Gio and I left Lecce for Ostuni. After about an hour, from afar I saw an amalgamation of white houses on a hill top. It was Ostuni. And it was surreal. Akin to a painting.

We stopped for some pictures but I don’t think any of them would do justice. After a steep climb (thankfully we were driving) and halt at Green Italy Tour’s office, Gio being the kind gentlemen that he is, got me a cornetto from the bar and also took me to show his office.

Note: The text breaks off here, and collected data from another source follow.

(* ===== verification/MmTheorems.v ===== *)
(** * What the memory manager promises

    The runs of [_zend_mm_alloc_int], [_zend_mm_free_int], [_zend_mm_realloc_int],
    [zend_mm_search_large_block], [zend_mm_startup_ex] and [zend_mm_shutdown] on memories that
    hold a heap, and those of programs and of requests. *)

From iris.proofmode Require Import proofmode.
From S2P Require Import Prelude WordLogic MmModel MmShutdownModel MmBits MmRepr MmTrie MmFree MmSearch MmLayout MmHole MmJoin MmSegments MmRelease MmHeap MmApart MmTake MmAlloc MmReallocModel MmResize MmRegrow MmRealloc MmApi MmProgram MmStart MmShutdown MmRequests MmArena.
Local Open Scope Z_scope.
Local Open Scope effect_scope.

(** ** The theorems *)

(** the parameters that the theorems are about *)
Record settings_ok (heap lim k : Z) (storage : Storage) (zend_error : W unit) : Prop := SettingsOk {
  settings_heap : 0 < heap;
  settings_block_size : 5 ≤ k ≤ 62;
  settings_limit : 0 ≤ lim ≤ largest_limit;
  settings_error L : mm heap lim k L ⊢ wp zend_error (λ _, grown heap lim k L) (grown heap lim k L)
}.

(** the fatal error for sizes that overflow does not return *)
Definition noreturn_ok (heap lim k : Z) {storage : Storage} (zend_error_noreturn : W unit) : Prop :=
  ∀ L, mm heap lim k L ⊢ wp zend_error_noreturn (λ _, False) (grown heap lim k L).

(** C5: [_zend_mm_alloc_int] on a heap whose blocks in use are [L], whatever else [P] the memory
    holds: it returns a pointer, aligned and to a new block with room for [n] bytes, which the
    program owns, or it bails out with the heap as good as before; it never fails otherwise
    (no corruption is reported, no loop runs on), and it leaves [P] alone. *)
Theorem alloc_correct heap lim k (storage : Storage) zend_error drift L n (P : hpropI) w :
  settings_ok heap lim k storage zend_error → size_t n → holds (mm_at heap lim k drift L ∗ P)%I w →
  match _zend_mm_alloc_int heap storage_alloc storage_free zend_error n w with
  | Done p w' => ∃ s, given n p s ∧ holds (mm_at heap lim k drift ((p - 16, s) :: L) ∗ span p (p - 16 + s) ∗ P)%I w'
  | Bailout w' => holds (grown heap lim k L ∗ P)%I w'
  | Stuck => False
  end.
Proof.
  intros [Hh Hk Hlim Herr] Hn Hw.
  assert (Hwp : mm_at heap lim k drift L ∗ P ⊢ wp (_zend_mm_alloc_int heap storage_alloc storage_free zend_error n)
    (λ p, ∃ s, ⌜given n p s⌝ ∗ mm_at heap lim k drift ((p - 16, s) :: L) ∗ span p (p - 16 + s) ∗ P) (grown heap lim k L ∗ P)).
  { iIntros "[H HP]". iApply (mm_alloc_spec with "H"); [done..|]. iSplit.
    - iIntros (p s Hp) "H1 H2". iExists s. by iFrame.
    - iIntros "H". iFrame. }
  apply (wp_run _ _ _ _ w Hwp) in Hw. destruct (_zend_mm_alloc_int _ _ _ _ _ w) as [p w'|w'|]; [|done..].
  apply holds_exist in Hw as [s Hs]. apply holds_pure in Hs. by exists s.
Qed.

(** C6: [_zend_mm_free_int] on a block in use always returns, with the block no longer in use,
    and leaves everything else alone: the other blocks, which the heap does not own, too. *)
Theorem free_correct heap lim k (storage : Storage) zend_error drift L b s (P : hpropI) w :
  settings_ok heap lim k storage zend_error → holds (mm_at heap lim k drift ((b, s) :: L) ∗ span (b + 16) (b + s) ∗ P)%I w →
  ∃ w', _zend_mm_free_int heap storage_free (b + 16) w = Done tt w' ∧ holds (mm_at heap lim k drift L ∗ P)%I w'.
Proof.
  intros [Hh Hk Hlim Herr] Hw. assert (Hwp : mm_at heap lim k drift ((b, s) :: L) ∗ span (b + 16) (b + s) ∗ P ⊢ wp (_zend_mm_free_int heap storage_free (b + 16)) (λ _, mm_at heap lim k drift L ∗ P) False).
  { iIntros "(H1 & H2 & HP)". iApply (mm_free_spec with "H1 H2"); [done..|]. iIntros "H". iFrame. }
  apply (wp_run _ _ _ _ w Hwp) in Hw. destruct (_zend_mm_free_int _ _ _ w) as [[] w'|w'|]; [by exists w'|done..].
Qed.
Lemma lastLineFor_Some pid lines line :
  lastLineFor pid lines = Some line → line ∈ lines ∧ il_productId line = pid.
Proof.
  unfold lastLineFor. intros Hlast. apply last_Some_elem_of in Hlast.
  by apply list_elem_of_filter in Hlast as [? ?].
Qed.

(** C5: [confirmInvoice] turns an invoice down as already confirmed only
    when its status is the string confirmed.  An invoice created by
    [createConfirmedInvoice] has the status paid or not paid and its stock
    was debited at creation; [confirmInvoice] does not turn it down as
    already confirmed and, when every line has sufficient stock, debits the
    product of every line once more ([q] becomes the count read less the
    quantity of the line, the last line deciding when several name one
    product) and sets the status to confirmed. *)
Theorem confirmInvoice_debits_again env db request db1 response :
  createConfirmedInvoice env db request = (db1, response) →
  rs_status response = 201 →
  ∃ id invoice,
    rs_data response = [(id, invoice)] ∧
    invoices db1 !! id = Some invoice ∧
    (i_status invoice = "paid" ∨ i_status invoice = "not paid") ∧
    (∀ pid line,
       lastLineFor pid (i_products invoice) = Some line →
       is_Some (products db !! pid) ∧
       p_q <$> products db1 !! pid = Some (Some (stockAt db pid - il_quantity line))) ∧
    (∀ db0 id0 db0',
       confirmInvoice db0 id0 = (db0', Thrown alreadyConfirmed) →
       ∃ stored, invoices db0 !! id0 = Some stored ∧ i_status stored = "confirmed") ∧
    (∀ db2, confirmInvoice db1 id ≠ (db2, Thrown alreadyConfirmed)) ∧
    (sufficientStock db1 (i_products invoice) →
     ∃ db2,
       confirmInvoice db1 id = (db2, Returned id) ∧
       i_status <$> invoices db2 !! id = Some "confirmed" ∧
       ∀ pid line,
         lastLineFor pid (i_products invoice) = Some line →
         p_q <$> products db2 !! pid = Some (Some (stockAt db1 pid - il_quantity line))).
Proof.
  intros Hcreate Hstatus.
  destruct (createConfirmedInvoice_created _ _ _ _ _ Hcreate Hstatus)
    as (id & invoice & message & -> & Hid & Hpay & Hlines & Hdb1).
  exists id, invoice. split; [done|].
  assert (invoices db1 !! id = Some invoice) as Hstored.
  { rewrite Hdb1, foldl_app. simpl. apply lookup_insert_eq. }
  assert (i_status invoice ≠ "confirmed") as Hnot.
  { rewrite Hpay. unfold payStatus. by destruct (_ =? _). }
  split; [done|]. split.
  { rewrite Hpay. unfold payStatus. destruct (_ =? _); [by left|by right]. }
  split.
  { intros pid line Hlast.
    destruct (lastLineFor_Some _ _ _ Hlast) as [Hin <-].
    destruct (Hlines _ Hin) as [_ [product Hdoc]].
    split; [by eexists|].
    rewrite Hdb1.
    rewrite (debits_committed il_productId il_quantity db (i_products invoice)
               (SetInvoice id invoice) (il_productId line) line); [|done|exact Hlast].
    by rewrite Hdoc. }
  split; [apply confirmInvoice_already|].
  split.
  { intros db2 Hthrown. apply confirmInvoice_already in Hthrown as (stored & Hs & Hc).
    rewrite Hstored in Hs. by injection Hs as <-. }
  intros Hstock.
  rewrite (confirmInvoice_confirms db1 id invoice Hid Hstored Hnot); [|by (intros l Hl; apply Hlines)|done].
  eexists. split; [done|]. split.
  - rewrite foldl_app. simpl.
    rewrite lookup_alter_eq, foldl_applyWrite_invoices, Hstored; [done|].
    intros w Hw. apply list_elem_of_fmap in Hw as (l & -> & _).
    unfold debitOf. eauto.
  - intros pid line Hlast.
    destruct (lastLineFor_Some _ _ _ Hlast) as [Hin <-].
    destruct (Hstock _ Hin) as (product & Hdoc & _).
    rewrite (debits_committed il_productId il_quantity db1 (i_products invoice)
               (UpdateInvoice id confirmedPatch) (il_productId line) line); [|done|exact Hlast].
    by rewrite Hdoc.
Qed.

I met his staff members- two very sweet ladies. One of them, Francesca, was from Ostuni and was joining to show me the town with Gio. I immediately hit it off with her and it was special being with her throughout the day. I learnt so much about Italy and daily life and Italian words thanks to Gio’s excellent English and Francesca’s help. I didn’t feel that I had met them both of them only in the morning!


The White City



Love these potted plants

Meanwhile Ostuni was wonderful. White washed houses all around me provided a sense of  freshness and calmness. How different from the other towns I had seen. Our first stop in Ostuni was its piazza with its usual buzz after which we went to see its cathedral-Santa Maria Assunta. It was beautiful but a quick stop as it was lunch time by the time we reached.



Daily Life



Another favorite



Santa Maria Assunta

It provided me more opportunities to click pictures of the white streets. Quite addictive really. One corner of Ostuni had the town with small shops, piazzas, trattorias and bars while the other side showed the sea far away with its quiet glamour calling out to me.


Do You See the Sea?


I loved the white houses with its neatly displayed potted plants and beautiful lace curtains. A woman selling hand made kitchen accessories had such a sweet voice that my small conversation with her lingered on for hours, while another man selling fruits in a corner shop had a smile that made me feel welcomed.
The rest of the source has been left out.